Copy every line from the data below in which the string "queue" can be found.

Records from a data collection
- - - - - - -

(** C4.  For every message to a window (a non-null handle, as the
    procedure asserts): without a registered context the message goes
    to the default procedure and its answer is returned; with one, the
    context's handler runs, whether it claimed the message and its
    result are recorded (so that the native event filter reports exactly
    that), and the message is then, whatever the handler said, passed on
    to the original procedure, whose answer is returned. *)
Theorem hooked_procedure_forwards (os : Os) (hWnd message wParam lParam : Z)
    (rect : RECT) (p : Process) :
  hWnd <> 0 ->
  (default 0 (g_wndProcHash p !! hWnd) = 0 ->
   QWKHookedWndProc os hWnd message wParam lParam rect p
   = Some (mkOutcome (DefWindowProcW_ret os hWnd message wParam lParam) rect
                     (log (DefWindowProcW hWnd message wParam lParam) p)))
  /\ (forall ctx c,
        g_wndProcHash p !! hWnd = Some ctx ->
        ctx <> 0 ->
        heap p !! ctx = Some c ->
        let run := windowProc os hWnd message wParam lParam
                     (mkMem c (lastMessageResult p) rect (calls p)) in
        exists o,
          QWKHookedWndProc os hWnd message wParam lParam rect p = Some o
          /\ lastMessageHandled (process_after o) = fst run
          /\ lastMessageResult (process_after o) = result (snd run)
          /\ nativeEventFilter false (process_after o)
             = (if fst run then (true, Some (result (snd run))) else (false, None))
          /\ heap (process_after o) = <[ ctx := this (snd run) ]> (heap p)
          /\ rect_after o = clientRect (snd run)
          /\ calls (process_after o)
             = trace (snd run)
               ++ [CallWindowProcW (g_qtWindowProc p) hWnd message wParam lParam]
          /\ returned o
             = CallWindowProcW_ret os (g_qtWindowProc p) hWnd message wParam lParam
          /\ g_wndProcHash (process_after o) = g_wndProcHash p
          /\ g_qtWindowProc (process_after o) = g_qtWindowProc p).
Proof.
  intros Hnz. apply Z.eqb_neq in Hnz. split.
  - intros Hnone. unfold QWKHookedWndProc.
    rewrite Hnz, Hnone. reflexivity.
  - intros ctx c Hctx Hctxnz Hc run. unfold QWKHookedWndProc.
    rewrite Hnz, Hctx. simpl.
    apply Z.eqb_neq in Hctxnz. rewrite Hctxnz, Hc.
    fold run. destruct run as [handled m]. simpl.
    eexists. split; [reflexivity|]. simpl.
    unfold nativeEventFilter. simpl. repeat split; reflexivity.
Qed.
(** * Session server of the two-player tic-tac-toe game (server.py)

    A shallow embedding of the room directory, the relay primitives, the
    turn engine and the win evaluator of [server.py], followed by the
    properties of the written specification that were checked against it.

    Conventions of the embedding.
    - A socket object is a [conn] (a natural number standing for the identity
      of the object); [conn in lst] and [r is turn_conn] are equality of
      identities.
    - Text received from a socket is the already decoded [str]; only the
      ASCII range is modelled.
    - Every call of [conn.send] and [conn.close] is recorded, in program
      order, in a list of [action]s.  A recorded [Send] is a call of
      [send]; whether the operating system delivers it is not part of the
      model.
    - The outcome of a [send] that the program does not wrap in
      [contextlib.suppress] decides the control flow; it is an explicit
      input of the operation that performs it.
    - What the sockets deliver while a turn is awaited is an explicit list of
      [event]s consumed by the wait loop of [get_input]: each event is one
      pass of that loop, that is one call of [select] and the reads of the
      sockets it returns.  A spectator that joins meanwhile does so between
      two passes.
    - A socket on which [close] has been called stays closed: [select] on a
      list that holds it raises, and so does [recv] on it. *)

From Stdlib Require Import ZArith Ascii String DecimalString DecimalPos DecimalZ Lia.
From stdpp Require Import base option list gmap strings.
(** Deleting distinct keys that are all present removes that many
    entries. *)
Lemma recent_del_all_length (ks : list string) :
  forall (d : list (string * float)),
    NoDup ks -> (forall k, k ∈ ks -> k ∈ d.*1) -> NoDup d.*1 ->
    (length (foldl (fun d k => recent_del k d) d ks) + length ks)%nat =
      length d /\
    NoDup (foldl (fun d k => recent_del k d) d ks).*1.
Proof.
  induction ks as [| k ks IH]; intros d Hks Hin Hnd; simpl.
  - split; [lia | assumption].
  - apply NoDup_cons in Hks as [Hk Hks].
    destruct (IH (recent_del k d) Hks) as [Hlen Hnd'].
    + intros k' Hk'. apply recent_del_keys. split.
      * apply Hin. now right.
      * intros ->. contradiction.
    + now apply recent_del_NoDup.
    + split; [| assumption].
      pose proof (recent_del_length k d Hnd (Hin k ltac:(left))). lia.
Qed.
(** Clicks and timers never touch the scene: over any sequence of
    clicks and clock advances the seven node refs and the smoothed
    blush scalar are what they were.  Only the frame callback writes
    them. *)
Theorem inputs_never_touch_scene (ins : list Input) (w : World) :
  let c := cat w in
  let c' := cat (run ins w) in
  headRef c' = headRef c /\ bodyRef c' = bodyRef c /\
  tailRef c' = tailRef c /\ leftArmRef c' = leftArmRef c /\
  rightArmRef c' = rightArmRef c /\ leftCheekRef c' = leftCheekRef c /\
  rightCheekRef c' = rightCheekRef c /\ currentBlush c' = currentBlush c.
Proof.
  assert (G : forall ins w,
             let c := cat w in
             let c' := cat (run ins w) in
             (headRef c', bodyRef c', tailRef c', leftArmRef c',
              rightArmRef c', leftCheekRef c', rightCheekRef c',
              currentBlush c') =
             (headRef c, bodyRef c, tailRef c, leftArmRef c, rightArmRef c,
              leftCheekRef c, rightCheekRef c, currentBlush c)).
  { clear. intros ins. induction ins as [|[|t] ins IH]; intros w; cbv zeta.
    - reflexivity.
    - cbn [run]. cbv zeta in IH. rewrite IH.
      unfold click, handleHeadClick.
      destruct (Host.setTimeout _ _ _). reflexivity.
    - cbn [run]. cbv zeta in IH. rewrite IH.
      pose proof (fire_due_keeps_nodes t (Host.queue (timers w)) (cat w)) as F.
      unfold advance. destruct (fire_due t (Host.queue (timers w)) (cat w)).
      exact F. }
  intros c c'. pose proof (G ins w) as E. cbv zeta in E. fold c c' in E.
  injection E as -> -> -> -> -> -> -> ->. repeat split.
Qed.

End ClicksAndTimers.

(** ** More on the snow *)
Section SnowLife.
Import THREE DriftingSnow.

Variable rnd : nat -> R.
(** [Math.random()] returns a number in [[0, 1)]. *)
Hypothesis rnd_range : forall k, 0 <= rnd k < 1.

Lemma spawn_particle_spec (n : nat) :
  let p := fst (spawn_particle rnd n) in
  snd (spawn_particle rnd n) = (n + 6)%nat /\
  in_flight p /\ 2 <= y (position p) /\
  in_spawn_range (x (position p)) /\ in_spawn_range (z (position p)).
Proof.
  cbn -[Rmult Rminus Rplus INR PI].
  pose proof (rnd_range n). pose proof (rnd_range (S n)).
  pose proof (rnd_range (S (S n))). pose proof (rnd_range (S (S (S n)))).
  pose proof (rnd_range (S (S (S (S n))))).
  pose proof (rnd_range (S (S (S (S (S n)))))).
  pose proof PI_RGT_0.
  unfold in_flight, in_spawn_range. cbn [position speed driftOffset scale x y z].
  split; [lia|]. repeat split; try lra; try nra.
Qed.

(** Mounting [count] flakes draws exactly [6 * count] random numbers and
    yields [count] particles, each created at a height in [[2, 14)],
    with both horizontal coordinates in [[-7.5, 7.5)], a fall speed in
    [[0.01, 0.05)], a drift phase in [[0, 2 * PI)] and a size in
    [[0.2, 0.6)]. *)
Theorem spawn_in_ranges (count n : nat) :
  let ps := fst (spawn count rnd n) in
  snd (spawn count rnd n) = (n + 6 * count)%nat /\
  List.length ps = count /\
  Forall (fun p => in_flight p /\ 2 <= y (position p) /\
                   in_spawn_range (x (position p)) /\
                   in_spawn_range (z (position p))) ps.
Proof.
  revert n. induction count as [|count IH]; intros n; cbv zeta.
  - cbn. split; [lia|]. split; [reflexivity | constructor].
  - destruct (spawn_particle_spec n) as (Hn & Hp).
    destruct (spawn_particle rnd n) as [p n1] eqn:Ep. cbn [fst snd] in Hn, Hp.
    destruct (IH n1) as (Hn2 & Hlen & Hall).
    destruct (spawn count rnd n1) as [ps n2] eqn:Es. cbn [fst snd] in *.
    assert (E : spawn (S count) rnd n = (p :: ps, n2)).
    { cbn [spawn]. unfold bind at 1. rewrite Ep. unfold bind at 1.
      rewrite Es. reflexivity. }
    rewrite E. cbn [fst snd List.length].
    split; [lia|]. split; [f_equal; exact Hlen|].
    constructor; assumption.
Qed.

Lemma move_keeps_in_flight (time : R) (p : Particle) (n : nat) :
  in_flight p -> in_flight (fst (move time p rnd n)).
Proof.
  intros (Hy & Hs & Hd & Hc). unfold move, in_flight.
  destruct (Rlt_dec (y (position p) - speed p) (-3)) as [Hlow | Hok];
    cbn -[Rmult Rminus Rplus PI]; repeat split; lra.
Qed.

Lemma move_keeps_identity (time : R) (p : Particle) (n : nat) :
  let p' := fst (move time p rnd n) in
  speed p' = speed p /\ driftOffset p' = driftOffset p /\ scale p' = scale p.
Proof.
  unfold move.
  destruct (Rlt_dec (y (position p) - speed p) (-3));
    cbn -[Rmult Rminus Rplus]; repeat split.
Qed.

Lemma forEach_keeps (time : R) (ps : list Particle) :
  forall (i : nat) (buf : list Instance) (n : nat),
    Forall2 (fun p p' =>
               (in_flight p -> in_flight p') /\
               speed p' = speed p /\ driftOffset p' = driftOffset p /\
               scale p' = scale p)
            ps (fst (fst (forEach time i ps buf rnd n))).
Proof.
  induction ps as [|p ps IH]; intros i buf n.
  - constructor.
  - cbn [forEach]. unfold bind at 1.
    pose proof (move_keeps_in_flight time p n) as Hf.
    pose proof (move_keeps_identity time p n) as Hi.
    destruct (move time p rnd n) as [p' n']. cbn [fst] in Hf, Hi.
    unfold bind at 1.
    specialize (IH (S i) (setMatrixAt i (instance_of time p') buf) n').
    destruct (forEach time (S i) ps
                (setMatrixAt i (instance_of time p') buf) rnd n')
      as [rest n''].
    cbn in *. constructor; [split; assumption | exact IH].
Qed.
(** X10.  On each axis of the visualization the names of one rank stand in
    the order in which the model's map holds them. *)
Theorem visualization_axes_keep_insertion_order (g g' : risk_model)
  (viz : MatrixVisualizationResponse) (t : Z) :
  get_matrix_visualization g = (Return viz, g') ->
  filter (fun k => rank (probability g) k =? t) (probability_axis viz)
  = filter (fun k => rank (probability g) k =? t) (dict_keys (probability g))
  /\ filter (fun k => rank (severity g) k =? t) (severity_axis viz)
     = filter (fun k => rank (severity g) k =? t) (dict_keys (severity g)).
Proof.
  rewrite get_matrix_visualization_eq.
  intros [= <- <-]; simpl.
  split; apply sorted_by_stable.
Qed.

Lemma visualization_axes_keep_insertion_order_witness :
  filter (fun k => rank [("乙", 2); ("甲", 1); ("丙", 2)] k =? 2) ["甲"; "乙"; "丙"]
  = filter (fun k => rank [("乙", 2); ("甲", 1); ("丙", 2)] k =? 2) ["乙"; "甲"; "丙"].
Proof.
  exact (proj1 (visualization_axes_keep_insertion_order
                  {| probability := [("乙", 2); ("甲", 1); ("丙", 2)];
                     severity := [];
                     levels := [] |}
                  {| probability := [("乙", 2); ("甲", 1); ("丙", 2)];
                     severity := [];
                     levels := [] |}
                  {| probability_axis := ["甲"; "乙"; "丙"];
                     severity_axis := [];
                     matrix_data := [[]; []; []] |}
                  2 eq_refl)).
Defined.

- - - - - - -

§ **Output of the task**:
      pose proof (fire_due_keeps_nodes t (Host.queue (timers w)) (cat w)) as F.
      unfold advance. destruct (fire_due t (Host.queue (timers w)) (cat w)).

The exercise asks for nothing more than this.